A voir votre tenue vestimentaire, on dirait que vous êtes une armée…Nous sommes des artistes et nous sommes loin de prétendre que nous sommes une armée berbère. Si nous avons choisi la tenue de combat, c’est par rapport au combat que nous menons. Pour le béret, ça symbolise Che Guevara et son combat. La couleur noire, c’est le deuil de la Kabylie de ces dernières années.
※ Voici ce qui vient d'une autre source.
(* ===== verification/ConfGenFacts.v ===== *)
(** What each generated section of the configuration holds: the lemmas the
    theorems about the whole configuration are built from. *)
From S2P Require Import Prelude Strs Json Errors ApiOtlp ApiOutput ApiTypes Kube Relations.
From S2P Require Import Exporters Processors Receivers Extensions Connectors ConfGen.

(** * Maps of slices up to the order of each slice *)
Definition same_slices {K} `{Countable K} {A} (m m' : gomap K (golist A)) : Prop :=
  ∀ k, option_Forall2 (λ a b, elems a ≡ₚ elems b) (melems m !! k) (melems m' !! k).

Section SameSlices.
Context {K : Type} `{Countable K} {A : Type}.
Implicit Types m : gomap K (golist A).

#[export] Instance same_slices_equiv : Equivalence (same_slices (K := K) (A := A)).
Proof.
  split.
  - intros m k. destruct (_ !! k); by constructor.
  - intros m m' Hm k. destruct (Hm k); by constructor.
  - intros m1 m2 m3 H1 H2 k. specialize (H1 k). specialize (H2 k).
    destruct H1; inversion H2; subst; constructor. by etrans.
Qed.

#[export] Instance slice_at_proper :
  Proper (same_slices ==> eq ==> (≡ₚ)) (λ m (k : K), elems (A := A) (slice_at m k)).
Proof.
  intros m m' Hm k ? <-. unfold slice_at. by destruct (Hm k).
Qed.

Lemma same_slices_at m m' k : same_slices m m' → elems (slice_at m k) ≡ₚ elems (slice_at m' k).
Proof. intros Hm. by apply slice_at_proper. Qed.

Lemma same_slices_dom m m' k : same_slices m m' → is_Some (melems m !! k) ↔ is_Some (melems m' !! k).
Proof. intros Hm. destruct (Hm k); [|done]. split; eauto. Qed.

(** Sorting one slice in place *)
Lemma same_slices_sort m k l :
  elems (slice_at m k) ≠ [] → l ≡ₚ elems (slice_at m k) →
  same_slices m (Some (<[k := Some l]> (melems m))).
Proof.
  unfold slice_at. intros Hne Hp k'. cbn. destruct (decide (k = k')) as [<-|?].
  - rewrite lookup_insert_eq. destruct (melems m !! k) as [a|]; cbn in *; [|done].
    by constructor.
  - rewrite lookup_insert_ne by done. destruct (_ !! k'); by constructor.
Qed.
End SameSlices.

Lemma length_pos_ne {A} (l : list A) : (0 <? length l)%nat = true ↔ l ≠ [].
Proof. by destruct l. Qed.

(** A printed name: a constant, a slash and the rest. *)
Ltac names := solve [ by intros [=] | by cbn; congruence | set_solver ].

Section Facts.
Context `{Platform} `{MapRange}.
Implicit Types (c : OtelColConfigInput) (t : Tenant).

(** * Processors *)
Lemma generateProcessors_keys c k :
  is_Some (generateProcessors c !! k) ↔
  k ∈ ["k8s_attributes"; "memory_limiter"; "filter/exclude"; "deltatocumulative"; "attributes/metricattributes"]
  ∨ (∃ t, t ∈ in_Tenants c ∧ k ∈ (tenant_processors t).*1)
  ∨ (∃ ref s, in_Subscriptions c !! ref = Some s ∧ k = subscription_attributes (Subscription_Name s))
  ∨ (∃ o, o ∈ in_Outputs c ∧ k ∈ (output_processors o).*1).
Proof.
  unfold generateProcessors.
  rewrite !insert_all_is_Some, maps_copy_is_Some, insert_all_is_Some, !elem_of_bind_fst.
  unfold GenerateMetricsProcessors. rewrite insert_all_is_Some, lookup_empty_is_Some.
  setoid_rewrite elem_of_range_map_values.
  unfold subscription_processors, DefaultDeltaToCumulativeProcessorID. cbn [fmap list_fmap fst].
  set_solver.
Qed.

Lemma elem_of_tenant_processors t k :
  k ∈ (tenant_processors t).*1 ↔
  k = tenant_attributes (Tenant_Name t) ∨ (transform_name t ≠ "" ∧ k = "transform/" +:+ transform_name t).
Proof. unfold tenant_processors. case_bool_decide; cbn; set_solver. Qed.

Lemma elem_of_output_processors o k :
  k ∈ (output_processors o).*1 ↔ k ∈ output_pipeline_processors (OWS_Output o).
Proof. unfold output_processors, output_pipeline_processors. by destruct (OutputSpec_Batch _). Qed.

(** * Exporters *)
Lemma generate_key entry r o k e :
  o ∈ elems (OutputsWithSecretData r) → entry o = Some (k, e) → is_Some (generate entry r !! k).
Proof.
  intros Ho He. apply insert_all_is_Some. left. apply list_elem_of_fmap. exists (k, e).
  split; [done|]. apply list_elem_of_omap. eauto.
Qed.

Lemma generate_inv entry r k e :
  generate entry r !! k = Some e → ∃ o, o ∈ elems (OutputsWithSecretData r) ∧ entry o = Some (k, e).
Proof.
  intros E. apply insert_all_inv in E as [E|[E _]]; [|by rewrite lookup_empty in E].
  by apply list_elem_of_omap in E.
Qed.

(** The exporter of an output can be written out: the component IDs of its
    encoding marshal. *)
Definition encodable (o : Output) : Prop :=
  (∀ f, OutputSpec_File (Output_Spec o) = Some f → is_Some (File_fields f)) ∧
  (∀ a, OutputSpec_AWSS3 (Output_Spec o) = Some a → is_Some (AWSS3_fields a)).

Lemma generateExporters_cases c k :
  Input_DryRunMode c = false →
  is_Some (generateExporters c !! k) ↔
  (Input_Debug c = true ∧ is_Some (GenerateDebugExporters !! k))
  ∨ is_Some (GenerateMetricsExporters !! k)
  ∨ is_Some (GenerateOTLPGRPCExporters (Input_Relations c) !! k)
  ∨ is_Some (GenerateOTLPHTTPExporters (Input_Relations c) !! k)
  ∨ is_Some (GenerateFluentforwardExporters (Input_Relations c) (Input_IsAxoflowDistribution c) !! k)
  ∨ is_Some (GenerateFileExporter (Input_Relations c) !! k)
  ∨ is_Some (GenerateElasticsearchExporters (Input_Relations c) !! k)
  ∨ is_Some (GenerateAWSS3Exporters (Input_Relations c) !! k).
Proof.
  intros Hd. unfold generateExporters. rewrite Hd, !maps_copy_is_Some.
  destruct (Input_Debug c).
  - rewrite maps_copy_is_Some, lookup_empty_is_Some. intuition congruence.
  - rewrite lookup_empty_is_Some. intuition congruence.
Qed.

Lemma generateExporters_output c o t :
  Input_DryRunMode c = false → o ∈ in_Outputs c → encodable (OWS_Output o) →
  tenant_of (Input_Relations c) (OWS_Output o) = Some t →
  GetExporterNameForOutput (OWS_Output o) ≠ "" →
  is_Some (generateExporters c !! GetExporterNameForOutput (OWS_Output o)).
Proof.
  intros Hd Ho [Hfile Haws] Ht Hn. apply generateExporters_cases; [done|].
  assert (∀ entry e, entry o = Some (GetExporterNameForOutput (OWS_Output o), e) →
    is_Some (generate entry (Input_Relations c) !! GetExporterNameForOutput (OWS_Output o))) as Hgen.
  { intros entry e He. by apply (generate_key entry _ o _ e). }
  unfold GetExporterNameForOutput in *.
  destruct (OutputSpec_OTLPGRPC _) as [api|] eqn:E1.
  { do 2 right. left. eapply Hgen. unfold otlp_grpc_entry, GetExporterNameForOutput.
    rewrite E1, Ht. reflexivity. }
  destruct (OutputSpec_OTLPHTTP _) as [api|] eqn:E2.
  { do 3 right. left. eapply Hgen. unfold otlp_http_entry, GetExporterNameForOutput.
    rewrite E1, E2, Ht. reflexivity. }
  destruct (OutputSpec_Fluentforward _) as [api|] eqn:E3.
  { do 4 right. left. eapply Hgen. unfold fluentforward_entry. rewrite E3, Ht. reflexivity. }
  destruct (OutputSpec_File _) as [api|] eqn:E4.
  { do 5 right. left. destruct (Hfile _ eq_refl) as [v Hv]. eapply Hgen. unfold file_entry.
    rewrite E4. cbn. rewrite Hv. reflexivity. }
  destruct (OutputSpec_Elasticsearch _) as [api|] eqn:E5.
  { do 6 right. left. eapply Hgen. unfold elasticsearch_entry, GetExporterNameForOutput.
    rewrite E1, E2, E3, E4, E5, Ht. reflexivity. }
  destruct (OutputSpec_AWSS3 _) as [api|] eqn:E6; [|done].
  do 7 right. destruct (Haws _ eq_refl) as [v Hv]. eapply Hgen.
  unfold awss3_entry, AWSS3Wrapper_fields, GetExporterNameForOutput.
  rewrite E1, E2, E3, E4, E5, E6, Ht. cbn. rewrite Hv. reflexivity.
Qed.

(** * Connectors *)
Lemma tenant_connector_step subs conns tsm t :
  tenant_connector subs (conns, tsm) t =
    if (0 <? length (elems (slice_at tsm (Tenant_Name t))))%nat then
      (<[routing_tenant (Tenant_Name t) :=
         ConnRouting (GenerateRoutingConnectorForTenantsSubscriptions (Tenant_Name t)
           (TenantSpec_RouteConfig (Tenant_Spec t)) (elems (slice_at tsm (Tenant_Name t))) subs).1]> conns,
       Some (<[Tenant_Name t := Some (SortNamespacedNames (elems (slice_at tsm (Tenant_Name t))))]> (melems tsm)))
    else (conns, tsm).
Proof. reflexivity. Qed.

Lemma subscription_connector_step conns som s :
  let ref := Subscription_NamespacedName s in
  subscription_connector (conns, som) s =
    if (0 <? length (elems (slice_at som ref)))%nat then
      (<[routing_subscription ref :=
         ConnRouting (GenerateRoutingConnectorForSubscriptionsOutputs ref (elems (slice_at som ref))).1]> conns,
       Some (<[ref := Some (SortNamespacedNames (elems (slice_at som ref)))]> (melems som)))
    else (conns, som).
Proof. reflexivity. Qed.

(** One turn of a loop that sorts a slice and writes a connector, or does neither *)
Lemma sort_step {K} `{Countable K} (m : gomap K (golist NamespacedName)) k :
  elems (slice_at m k) ≠ [] →
  same_slices m (Some (<[k := Some (SortNamespacedNames (elems (slice_at m k)))]> (melems m))).
Proof. intros Hne. apply same_slices_sort; [done|]. apply SortNamespacedNames_perm. Qed.

Lemma tenant_connectors_same subs l conns tsm :
  same_slices tsm (foldl (tenant_connector subs) (conns, tsm) l).2.
Proof.
  revert conns tsm. induction l as [|t l IH]; intros conns tsm; [done|].
  cbn [foldl]. rewrite tenant_connector_step. case_match eqn:E; [|apply IH].
  etrans; [|apply IH]. apply sort_step. by apply length_pos_ne.
Qed.

Lemma subscription_connectors_same l conns som :
  same_slices som (foldl subscription_connector (conns, som) l).2.
Proof.
  revert conns som. induction l as [|s l IH]; intros conns som; [done|].
  cbn [foldl]. rewrite subscription_connector_step. case_match eqn:E; [|apply IH].
  etrans; [|apply IH]. apply sort_step. by apply length_pos_ne.
Qed.

Lemma same_slices_ne_nil {K} `{Countable K} {A} (m m' : gomap K (golist A)) k :
  same_slices m m' → elems (slice_at m k) ≠ [] ↔ elems (slice_at m' k) ≠ [].
Proof.
  intros Hm. pose proof (same_slices_at _ _ k Hm) as Hp.
  split; intros Hne E; apply Hne; rewrite E in Hp; by apply Permutation_nil_r.
Qed.

Lemma tenant_connectors_keys subs l conns tsm k :
  is_Some ((foldl (tenant_connector subs) (conns, tsm) l).1 !! k) ↔
  is_Some (conns !! k) ∨
  ∃ t, t ∈ l ∧ k = routing_tenant (Tenant_Name t) ∧ elems (slice_at tsm (Tenant_Name t)) ≠ [].
Proof.
  revert conns tsm. induction l as [|t l IH]; intros conns tsm; cbn [foldl]; [set_solver|].
  rewrite tenant_connector_step. case_match eqn:E; rewrite IH; clear IH.
  - apply length_pos_ne in E.
    setoid_rewrite <- (λ k, same_slices_ne_nil _ _ k (sort_step tsm _ E)).
    rewrite lookup_insert_is_Some'. setoid_rewrite elem_of_cons. naive_solver.
  - apply not_true_iff_false in E. rewrite length_pos_ne in E.
    setoid_rewrite elem_of_cons. naive_solver.
Qed.

Lemma subscription_connectors_keys l conns som k :
  is_Some ((foldl subscription_connector (conns, som) l).1 !! k) ↔
  is_Some (conns !! k) ∨
  ∃ s, s ∈ l ∧ k = routing_subscription (Subscription_NamespacedName s) ∧
    elems (slice_at som (Subscription_NamespacedName s)) ≠ [].
Proof.
  revert conns som. induction l as [|s l IH]; intros conns som; cbn [foldl]; [set_solver|].
  rewrite subscription_connector_step. case_match eqn:E; rewrite IH; clear IH.
  - apply length_pos_ne in E.
    setoid_rewrite <- (λ k, same_slices_ne_nil _ _ k (sort_step som _ E)).
    rewrite lookup_insert_is_Some'. setoid_rewrite elem_of_cons. naive_solver.
  - apply not_true_iff_false in E. rewrite length_pos_ne in E.
    setoid_rewrite elem_of_cons. naive_solver.
Qed.

(** The connectors that do not depend on the resources *)
Definition base_connectors c : gmap string connector_config :=
  if negb (Input_DryRunMode c) then
    let connectors := maps_copy ∅ GenerateCountConnectors in
    if Input_IsAxoflowDistribution c then maps_copy connectors GenerateBytesConnectors else connectors
  else ∅.

Lemma generateConnectors_keys c k :
  is_Some ((generateConnectors c).1 !! k) ↔
  is_Some (base_connectors c !! k)
  ∨ (∃ t, t ∈ in_Tenants c ∧ k = routing_tenant (Tenant_Name t) ∧
       elems (slice_at (TenantSubscriptionMap (Input_Relations c)) (Tenant_Name t)) ≠ [])
  ∨ (∃ ref s, in_Subscriptions c !! ref = Some s ∧ k = routing_subscription (Subscription_NamespacedName s) ∧
       elems (slice_at (SubscriptionOutputMap (Input_Relations c)) (Subscription_NamespacedName s)) ≠ [])
  ∨ (∃ b, b ∈ in_Bridges c ∧ k = routing_bridge (Bridge_Name b)).
Proof.
  unfold generateConnectors. fold (base_connectors c).
  destruct (foldl (tenant_connector _) _ _) as [conns1 tsm] eqn:E1.
  destruct (foldl subscription_connector _ _) as [conns2 som] eqn:E2. cbn [fst].
  rewrite insert_all_is_Some.
  replace conns2 with (conns2, som).1 by done. rewrite <- E2, subscription_connectors_keys.
  replace conns1 with (conns1, tsm).1 by done. rewrite <- E1, tenant_connectors_keys.
  setoid_rewrite elem_of_range_map_values.
  assert (k ∈ (bridge_connector <$> in_Bridges c).*1 ↔ ∃ b, b ∈ in_Bridges c ∧ k = routing_bridge (Bridge_Name b)) as ->.
  { rewrite <- list_fmap_compose, list_elem_of_fmap. set_solver. }
  naive_solver.
Qed.

(** The loops only reorder the slices of the input. *)
Lemma generateConnectors_input c :
  ∃ tsm som, (generateConnectors c).2 = set_maps c tsm som ∧
    same_slices (TenantSubscriptionMap (Input_Relations c)) tsm ∧
    same_slices (SubscriptionOutputMap (Input_Relations c)) som.
Proof.
  unfold generateConnectors. fold (base_connectors c).
  destruct (foldl (tenant_connector _) _ _) as [conns1 tsm] eqn:E1.
  destruct (foldl subscription_connector _ _) as [conns2 som] eqn:E2.
  exists tsm, som. split; [done|]. split.
  - replace tsm with (conns1, tsm).2 by done. rewrite <- E1. apply tenant_connectors_same.
  - replace som with (conns2, som).2 by done. rewrite <- E2. apply subscription_connectors_same.
Qed.
End Facts.
(* ===== verification/WfInput.v ===== *)
(** The well-formed inputs of the configuration generator: what the collector
    manager promises when it builds one ([BuildConfigInputForCollector]) and
    what the theorems about the assembled configuration rely on. *)
From S2P Require Import Prelude Strs Json Errors ApiOtlp ApiOutput ApiTypes Kube Relations.
From S2P Require Import Exporters Processors Receivers Extensions Connectors ConfGen ConfGenFacts PipelineFacts.

Section Wf.
Context `{Platform} `{MapRange}.
Implicit Types (c : OtelColConfigInput) (t : Tenant).

Definition output_ref (o : OutputWithSecretData) : NamespacedName := Output_NamespacedName (OWS_Output o).

Record wf_input c : Prop := {
  (** tenants have distinct names, and statuses as the API server returns them *)
  wf_tenants : NoDup (Tenant_Name <$> in_Tenants c);
  wf_status t : t ∈ in_Tenants c →
    decoded (TenantStatus_LogSourceNamespaces (Tenant_Status t)) ∧
    decoded (TenantStatus_Subscriptions (Tenant_Status t));
  (** the maps of the relations say what the statuses say *)
  wf_tenant_map name subs :
    in_TenantSubscriptions c !! name = Some subs ↔
    ∃ t, t ∈ in_Tenants c ∧ Tenant_Name t = name ∧ TenantStatus_Subscriptions (Tenant_Status t) = subs;
  wf_subscriptions ref : is_Some (in_Subscriptions c !! ref) ↔
    ∃ name subs, in_TenantSubscriptions c !! name = Some subs ∧ ref ∈ elems subs;
  wf_subscription_name ref s : in_Subscriptions c !! ref = Some s → Subscription_NamespacedName s = ref;
  wf_subscription_map ref outs :
    in_SubscriptionOutputs c !! ref = Some outs ↔
    ∃ s, in_Subscriptions c !! ref = Some s ∧ SubscriptionStatus_Outputs (Subscription_Status s) = outs;
  wf_outputs ref : (∃ o, o ∈ in_Outputs c ∧ output_ref o = ref) ↔
    ∃ s outs, in_SubscriptionOutputs c !! s = Some outs ∧ ref ∈ elems outs;
  wf_outputs_agree o o' : o ∈ in_Outputs c → o' ∈ in_Outputs c → output_ref o = output_ref o' → o = o'
}.

(** Every subscription has an output to route to, and every output an exporter
    configuration that can be written out. *)
Record routable c : Prop := {
  routable_outputs ref s : in_Subscriptions c !! ref = Some s →
    elems (SubscriptionStatus_Outputs (Subscription_Status s)) ≠ [];
  routable_encodable o : o ∈ in_Outputs c → encodable (OWS_Output o)
}.

Context {c : OtelColConfigInput} (Hwf : wf_input c).

Lemma slice_at_Some {K} `{Countable K} {A} (m : gomap K (golist A)) k l :
  melems m !! k = Some l → slice_at m k = l.
Proof. unfold slice_at. by intros ->. Qed.

Lemma elem_of_slice_at {K} `{Countable K} {A} (m : gomap K (golist A)) k x :
  x ∈ elems (slice_at m k) ↔ ∃ l, melems m !! k = Some l ∧ x ∈ elems l.
Proof.
  unfold slice_at. destruct (melems m !! k) as [l|]; cbn; [naive_solver|].
  split; [by intros ?%not_elem_of_nil|by intros (? & ? & ?)].
Qed.

Lemma wf_tenant_slice t :
  t ∈ in_Tenants c →
  slice_at (TenantSubscriptionMap (Input_Relations c)) (Tenant_Name t) = TenantStatus_Subscriptions (Tenant_Status t).
Proof using Hwf. intros Ht. apply slice_at_Some, (wf_tenant_map c Hwf). eauto. Qed.

Lemma wf_tenant_of_name name :
  is_Some (in_TenantSubscriptions c !! name) → ∃ t, t ∈ in_Tenants c ∧ Tenant_Name t = name.
Proof using Hwf. intros [subs E]. apply (wf_tenant_map c Hwf) in E. naive_solver. Qed.

Lemma wf_subscription_slice ref s :
  in_Subscriptions c !! ref = Some s →
  slice_at (SubscriptionOutputMap (Input_Relations c)) ref = SubscriptionStatus_Outputs (Subscription_Status s).
Proof using Hwf. intros Hs. apply slice_at_Some, (wf_subscription_map c Hwf). eauto. Qed.

Lemma wf_subscription_of_tenant name ref :
  ref ∈ elems (slice_at (TenantSubscriptionMap (Input_Relations c)) name) →
  ∃ s, in_Subscriptions c !! ref = Some s ∧ Subscription_NamespacedName s = ref.
Proof using Hwf.
  intros (subs & E & Hin)%elem_of_slice_at.
  destruct (proj2 (wf_subscriptions c Hwf ref)) as [s Hs]; [eauto|].
  exists s. split; [done|]. by eapply wf_subscription_name.
Qed.

(** The tenants of an output: those with a subscription that holds it *)
Lemma wf_tenant_of_output o : o ∈ in_Outputs c → ∃ t, tenant_of (Input_Relations c) (OWS_Output o) = Some t.
Proof using Hwf.
  intros Ho. unfold tenant_of.
  destruct (proj1 (wf_outputs c Hwf (output_ref o))) as (ref & outs & Hs & Hin); [eauto|].
  assert (is_Some (in_Subscriptions c !! ref)) as (name & subs & Hn & Hr)%(wf_subscriptions c Hwf).
  { apply (wf_subscription_map c Hwf) in Hs as (s & Hs & _). eauto. }
  destruct (FindTenantForOutput_complete (Input_Relations c) name (output_ref o)) as [t Et].
  - exists subs, ref, outs. done.
  - intros n subs' E. apply wf_tenant_of_name. eauto.
  - unfold output_ref in Et. rewrite Et. eauto.
Qed.

Lemma wf_find_tenant t :
  t ∈ in_Tenants c → find_first (λ t', bool_decide (Tenant_Name t = Tenant_Name t')) (in_Tenants c) = Some t.
Proof using Hwf. intros Ht. by apply find_first_unique; [apply (wf_tenants c Hwf)|]. Qed.

(** A slice that came from the API is nil when it is empty. *)
Lemma decoded_nil {A} (s : golist A) : decoded s → is_nil s = true ↔ elems s = [].
Proof.
  unfold decoded. destruct s as [[|x l]|]; cbn.
  - intros Hd. by destruct (Hd eq_refl).
  - done.
  - done.
Qed.

(** A tenant reads logs exactly when it has a receiver. *)
Lemma wf_receivers t k :
  t ∈ in_Tenants c →
  k ∈ (tenant_receivers c (Tenant_Name t)).*1 ↔
  reads_logs t = true ∧
  (k = file_log (Tenant_Name t) ∨ (k = k8s_events (Tenant_Name t) ∧ is_Some (Input_EventsToLogs c))).
Proof using Hwf.
  intros Ht. unfold tenant_receivers. rewrite wf_find_tenant by done.
  destruct (wf_status c Hwf t Ht) as [Hd _]. unfold reads_logs.
  assert (0 <? length (elems (TenantStatus_LogSourceNamespaces (Tenant_Status t))) =
          negb (is_nil (TenantStatus_LogSourceNamespaces (Tenant_Status t))))%nat as ->.
  { unfold decoded in Hd. by destruct (TenantStatus_LogSourceNamespaces _) as [[|]|]. }
  case_match; [|cbn; set_solver].
  destruct (Input_EventsToLogs c) as [e|]; cbn; [|rewrite (is_Some_alt None)]; set_solver.
Qed.
End Wf.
Pourquoi est-ce que vous ne chantiez pas des chansons d’amour ?(Rire). Ma foi, ce n’est pas que nous sous-estimions ce noble sentiment qu’est l’amour. Au contraire, tout est fondé sur l’amour dans la vie. Si la chanson engagée s’est imposée pour nous, c’est par rapport à ce qui s’est passé en Kabylie. Notre premier album qui est composé de chansons purement engagées, nous a tracés le chemin à suivre.
Dans quelques instants, vous allez monter sur scène pour chanter en hommage à Massin u’Haroun, qu’avez-vous à dire au sujet de cet homme ?Massin U’Haroun était un homme qui a travaillé courageusement pour Tamazight dans l’ombre. S’il avait fait de la chanson ou de la politique, je suppose qu’il serait imbattable. Il est le symbole du combat, non seulement au niveau de la Kabylie ou de l’Algérie, mais on peut dire qu’il est de la trempes de Che Guevara et des hommes qui ont marqué l’histoire de l’humanité.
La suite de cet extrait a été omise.